WHAT YOU SHOULD DO -
From the records below, copy the lines that include "gmap".

GIVEN RECORDS -
(* ===== verification/KVManager.v ===== *)
(** * The KV cache manager

    [v1/core/single_type_kv_cache_manager.py] ([FullAttentionManager] over
    [SingleTypeKVCacheManager]), [kv_cache_coordinator.py] and [kv_cache_manager.py]:
    which blocks a request holds, and how the scheduler gets and returns them.  The
    model has one KV cache group of full attention, the group of a cache of mode
    rabit_kv2 (every layer has the same [FullAttentionSpec]): the loops over the
    groups have one round, context parallelism is off, no token is ever skipped and
    no admission cap is set.  A [KVCacheBlocks] is compared by identity with the
    manager's empty one, so that object is a constructor of its own. *)

From Stdlib Require Import ZArith Lia.
From stdpp Require Import base tactics numbers list option functions gmap strings.
From S2P Require Import Prelude FreeQueue BlockPool PoolState.

Inductive RequestStatus :=
  | WAITING
  | WAITING_FOR_STRUCTURED_OUTPUT_GRAMMAR
  | WAITING_FOR_REMOTE_KVS
  | WAITING_FOR_STREAMING_REQ
  | RUNNING
  | PREEMPTED
  | FINISHED_STOPPED
  | FINISHED_LENGTH_CAPPED
  | FINISHED_ABORTED
  | FINISHED_IGNORED
  | FINISHED_ERROR
  | FINISHED_REPETITION.

(** The fields of a request the manager reads. *)
Record Request := mkRequest {
  request_id : string;
  num_tokens : Z;
  num_computed_tokens : Z;
  status : RequestStatus;
  block_hashes : list BlockHash;
  skip_reading_prefix_cache : bool
}.

Inductive KVCacheBlocks :=
  | empty_kv_cache_blocks
  | NewKVCacheBlocks (blocks : list Ref).

Definition kv_blocks (b : KVCacheBlocks) : list Ref := match b with empty_kv_cache_blocks => [] | NewKVCacheBlocks l => l end.

(** [create_kv_cache_blocks] *)
Definition create_kv_cache_blocks (blocks : list Ref) : KVCacheBlocks :=
  match blocks with [] => empty_kv_cache_blocks | _ => NewKVCacheBlocks blocks end.

(** ** State *)

(** The manager of the group, with the pool it shares. *)
Record Manager := mkManager {
  mg_pool : BlockPool;
  req_to_blocks : gmap string (list Ref);
  num_cached_block : gmap string Z;
  new_block_ids : list Z
}.

(** The configuration of the manager. *)
Record KVConfig := mkKVConfig {
  kv_block_size : Z;
  max_model_len : Z;
  watermark_blocks : Z;
  drop_eagle_block : bool
}.

Definition on_pool {A} (m : ST BlockPool A) : ST Manager A := λ s,
  let '(r, p) := m (mg_pool s) in (r, mkManager p (req_to_blocks s) (num_cached_block s) (new_block_ids s)).

Definition set_blocks (id : string) (l : list Ref) : ST Manager unit :=
  st_modify (λ s, mkManager (mg_pool s) (<[id := l]> (req_to_blocks s)) (num_cached_block s) (new_block_ids s)).
Definition set_cached_count (id : string) (n : Z) : ST Manager unit :=
  st_modify (λ s, mkManager (mg_pool s) (req_to_blocks s) (<[id := n]> (num_cached_block s)) (new_block_ids s)).

(** [self.req_to_blocks[request_id]] of a defaultdict, which inserts an empty list. *)
Definition req_blocks_of (id : string) : ST Manager (list Ref) :=
  s ← st_get;
  match req_to_blocks s !! id with
  | Some l => mret l
  | None => set_blocks id [];; mret []
  end.

Definition load_of (r : Ref) : ST Manager KVCacheBlock := on_pool (load_block r).

(** [self.new_block_ids.extend(b.block_id for b in blocks)] *)
Fixpoint ids_of (bs : list Ref) : ST Manager (list Z) :=
  match bs with
  | [] => mret []
  | r :: bs => b ← load_of r; ids ← ids_of bs; mret (block_id b :: ids)
  end.

Definition extend_new_ids (bs : list Ref) : ST Manager unit :=
  ids ← ids_of bs;
  st_modify (λ s, mkManager (mg_pool s) (req_to_blocks s) (num_cached_block s) (new_block_ids s ++ ids)).

Section KVCacheManager.
Variable cfg : KVConfig.

(** ** The manager of the group *)

(** [_get_num_evictable_blocks] *)
Fixpoint _get_num_evictable_blocks (bs : list Ref) : ST Manager Z :=
  match bs with
  | [] => mret 0%Z
  | r :: bs =>
      b ← load_of r;
      n ← _get_num_evictable_blocks bs;
      mret ((if (ref_cnt b =? 0)%Z && negb (is_null b) then 1 else 0) + n)%Z
  end.

Definition get_num_blocks_to_allocate (id : string) (tokens : Z) (new_computed_blocks : list Ref) : ST Manager Z :=
  s ← st_get;
  let num_required_blocks := cdiv tokens (kv_block_size cfg) in
  let num_req_blocks := Z.of_nat (length (default [] (req_to_blocks s !! id))) in
  match num_cached_block s !! id with
  | Some _ =>
      st_raise_if (negb (length new_computed_blocks =? 0)%nat) AssertionError;;
      mret (Z.max (num_required_blocks - num_req_blocks) 0)
  | None =>
      let num_local_computed_blocks := (Z.of_nat (length new_computed_blocks) + num_req_blocks)%Z in
      let num_new_blocks := Z.max (num_required_blocks - Z.max 0 num_local_computed_blocks) 0 in
      num_evictable_blocks ← _get_num_evictable_blocks new_computed_blocks;
      mret (num_new_blocks + num_evictable_blocks)%Z
  end.

Definition add_local_computed_blocks (id : string) (new_computed_blocks : list Ref) : ST Manager unit :=
  req_blocks ← req_blocks_of id;
  st_raise_if (negb (length req_blocks =? 0)%nat) AssertionError;;
  s ← st_get;
  (if enable_caching (mg_pool s) then on_pool (Pool.touch new_computed_blocks)
   else st_raise_if (negb (length new_computed_blocks =? 0)%nat) AssertionError);;
  set_blocks id (req_blocks ++ new_computed_blocks);;
  set_cached_count id (Z.of_nat (length (req_blocks ++ new_computed_blocks))).

Definition allocate_external_computed_blocks (id : string) (num_local_computed_tokens num_external_computed_tokens : Z) : ST Manager unit :=
  if (num_external_computed_tokens <=? 0)%Z then mret tt else
  req_blocks ← req_blocks_of id;
  allocated_blocks ← on_pool (Pool.get_new_blocks
    (cdiv (num_local_computed_tokens + num_external_computed_tokens) (kv_block_size cfg) - Z.of_nat (length req_blocks)));
  set_blocks id (req_blocks ++ allocated_blocks);;
  extend_new_ids allocated_blocks.

Definition allocate_new_blocks (id : string) (tokens : Z) : ST Manager (list Ref) :=
  req_blocks ← req_blocks_of id;
  let num_new_blocks := (cdiv tokens (kv_block_size cfg) - Z.of_nat (length req_blocks))%Z in
  if (num_new_blocks <=? 0)%Z then mret [] else
  new_blocks ← on_pool (Pool.get_new_blocks num_new_blocks);
  set_blocks id (req_blocks ++ new_blocks);;
  extend_new_ids new_blocks;;
  mret new_blocks.

Definition take_new_block_ids : ST Manager (list Z) := λ s,
  (Ok (new_block_ids s), mkManager (mg_pool s) (req_to_blocks s) (num_cached_block s) []).

Definition cache_blocks (request : Request) (tokens : Z) : ST Manager unit :=
  s ← st_get;
  let num_cached_blocks := default 0%Z (num_cached_block s !! request_id request) in
  let num_full_blocks := (tokens / kv_block_size cfg)%Z in
  if (num_full_blocks <=? num_cached_blocks)%Z then mret tt else
  blks ← req_blocks_of (request_id request);
  on_pool (Pool.cache_full_blocks (block_hashes request) blks (Z.to_nat num_cached_blocks) (Z.to_nat num_full_blocks)
    (kv_block_size cfg) 0 None);;
  set_cached_count (request_id request) num_full_blocks.

Definition pop_blocks_for_free (id : string) : ST Manager (list Ref) := λ s,
  (Ok (default [] (req_to_blocks s !! id)),
   mkManager (mg_pool s) (delete id (req_to_blocks s)) (delete id (num_cached_block s)) (new_block_ids s)).

Definition free_request (id : string) : ST Manager unit :=
  req_blocks ← pop_blocks_for_free id;
  on_pool (Pool.free_blocks (reverse req_blocks)).

(** [get_num_common_prefix_blocks]: how many blocks from the front every request
    shares.  Without prefix caching the coordinator answers 0 itself. *)
Fixpoint common_prefix (n : Z) (blks : list Ref) : ST Manager Z :=
  match blks with
  | [] => mret 0%Z
  | r :: blks => b ← load_of r; if (ref_cnt b =? n)%Z then k ← common_prefix n blks; mret (k + 1)%Z else mret 0%Z
  end.

Definition get_num_common_prefix_blocks (id : string) : ST Manager Z :=
  s ← st_get;
  if enable_caching (mg_pool s) then
    blks ← req_blocks_of id;
    s ← st_get;
    common_prefix (Z.of_nat (size (req_to_blocks s))) blks
  else mret 0%Z.

(** [find_longest_cache_hit] of full attention, at the block size of the group;
    [itertools.islice] refuses a negative length. *)
Fixpoint cache_hits (hashes : list BlockHash) (group_ids : list Z) : ST Manager (list Ref) :=
  match hashes with
  | [] => mret []
  | h :: hashes =>
      cached ← on_pool (Pool.get_cached_block h group_ids);
      match cached with
      | Some (b :: _) => rest ← cache_hits hashes group_ids; mret (b :: rest)
      | _ => mret []
      end
  end.

Definition find_longest_cache_hit (hashes : list BlockHash) (max_cache_hit_length : Z) : ST Manager (list Ref * Z) :=
  s ← st_get;
  if enable_caching (mg_pool s) then
    st_raise_if (max_cache_hit_length / kv_block_size cfg <? 0)%Z ValueError;;
    computed ← cache_hits (take (Z.to_nat (max_cache_hit_length / kv_block_size cfg)) hashes) [0%Z];
    let computed := if drop_eagle_block cfg then removelast computed else computed in
    mret (computed, Z.of_nat (length computed) * kv_block_size cfg)%Z
  else mret ([], 0%Z).

(** ** The manager of the scheduler *)

Definition get_computed_blocks (request : Request) : ST Manager (KVCacheBlocks * Z) :=
  s ← st_get;
  if negb (enable_caching (mg_pool s)) || skip_reading_prefix_cache request then mret (empty_kv_cache_blocks, 0%Z) else
  '(computed_blocks, num_new_computed_tokens) ← find_longest_cache_hit (block_hashes request) (num_tokens request - 1);
  mret (create_kv_cache_blocks computed_blocks, num_new_computed_tokens).

(** The coordinator's [allocate_new_computed_blocks]. *)
Definition allocate_new_computed_blocks (id : string) (new_computed_blocks : list Ref)
    (num_local_computed_tokens num_external_computed_tokens : Z) : ST Manager unit :=
  s ← st_get;
  match num_cached_block s !! id with
  | Some _ => st_raise_if (negb (length new_computed_blocks =? 0)%nat) AssertionError
  | None =>
      add_local_computed_blocks id new_computed_blocks;;
      if (0 <? num_external_computed_tokens)%Z
      then allocate_external_computed_blocks id num_local_computed_tokens num_external_computed_tokens else mret tt
  end.

Definition is_waiting (st : RequestStatus) : bool := match st with WAITING | PREEMPTED => true | _ => false end.

(** The arguments of [allocate_slots] with their defaults. *)
Record SlotArgs := mkSlotArgs {
  num_new_computed_tokens : Z;
  new_computed_blocks : option KVCacheBlocks;
  num_lookahead_tokens : Z;
  num_external_computed_tokens : Z;
  delay_cache_blocks : bool;
  full_sequence_must_fit : bool;
  reserved_blocks : Z;
  has_scheduled_reqs : bool
}.

Definition default_args : SlotArgs := mkSlotArgs 0 None 0 0 false false 0 true.

Definition free_block_count : ST Manager Z := s ← st_get; mret (Pool.get_num_free_blocks (mg_pool s)).

Definition allocate_slots (request : Request) (num_new_tokens : Z) (a : SlotArgs) : ST Manager (option KVCacheBlocks) :=
  st_raise_if ((num_new_tokens =? 0) && (num_external_computed_tokens a =? 0))%Z ValueError;;
  let computed := default empty_kv_cache_blocks (new_computed_blocks a) in
  let num_local_computed_tokens := (num_computed_tokens request + num_new_computed_tokens a)%Z in
  let total_computed_tokens := Z.min (num_local_computed_tokens + num_external_computed_tokens a) (max_model_len cfg) in
  let watermark := if has_scheduled_reqs a && is_waiting (status request) then watermark_blocks cfg else 0%Z in
  fits ← (if full_sequence_must_fit a then
            n ← get_num_blocks_to_allocate (request_id request) (Z.min (num_tokens request) (max_model_len cfg)) (kv_blocks computed);
            free ← free_block_count;
            mret (negb (free <? n + watermark)%Z)
          else mret true);
  if negb (fits : bool) then mret None else
  let num_tokens_need_slot := Z.min (total_computed_tokens + num_new_tokens + num_lookahead_tokens a) (max_model_len cfg) in
  num_blocks_to_allocate ← get_num_blocks_to_allocate (request_id request) num_tokens_need_slot (kv_blocks computed);
  free ← free_block_count;
  if (free - reserved_blocks a <? num_blocks_to_allocate + watermark)%Z then mret None else
  (match computed with
   | empty_kv_cache_blocks =>
       if (0 <? num_external_computed_tokens a)%Z
       then allocate_new_computed_blocks (request_id request) [] num_local_computed_tokens (num_external_computed_tokens a) else mret tt
   | NewKVCacheBlocks l => allocate_new_computed_blocks (request_id request) l num_local_computed_tokens (num_external_computed_tokens a)
   end);;
  new_blocks ← allocate_new_blocks (request_id request) num_tokens_need_slot;
  s ← st_get;
  if negb (enable_caching (mg_pool s)) || delay_cache_blocks a then mret (Some (create_kv_cache_blocks new_blocks)) else
  cache_blocks request (Z.min (total_computed_tokens + num_new_tokens) (num_tokens request));;
  mret (Some (create_kv_cache_blocks new_blocks)).

Definition free (request : Request) : ST Manager unit := free_request (request_id request).

Definition get_blocks (id : string) : ST Manager KVCacheBlocks :=
  s ← st_get; mret (create_kv_cache_blocks (default [] (req_to_blocks s !! id))).

Definition get_block_ids (id : string) : ST Manager (list Z) :=
  b ← get_blocks id; ids_of (kv_blocks b).

End KVCacheManager.

(** [KVCacheManager.__init__] on a cache of [num_blocks] blocks. *)
Definition kv_init (num_blocks : Z) (enable_caching : bool) (hash_block_size : Z) : result Manager :=
  p ← Pool.init num_blocks enable_caching hash_block_size;
  Ok (mkManager p ∅ ∅ []).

TASK ANSWER -
From stdpp Require Import base tactics numbers list option functions gmap strings.
  req_to_blocks : gmap string (list Ref);
  num_cached_block : gmap string Z;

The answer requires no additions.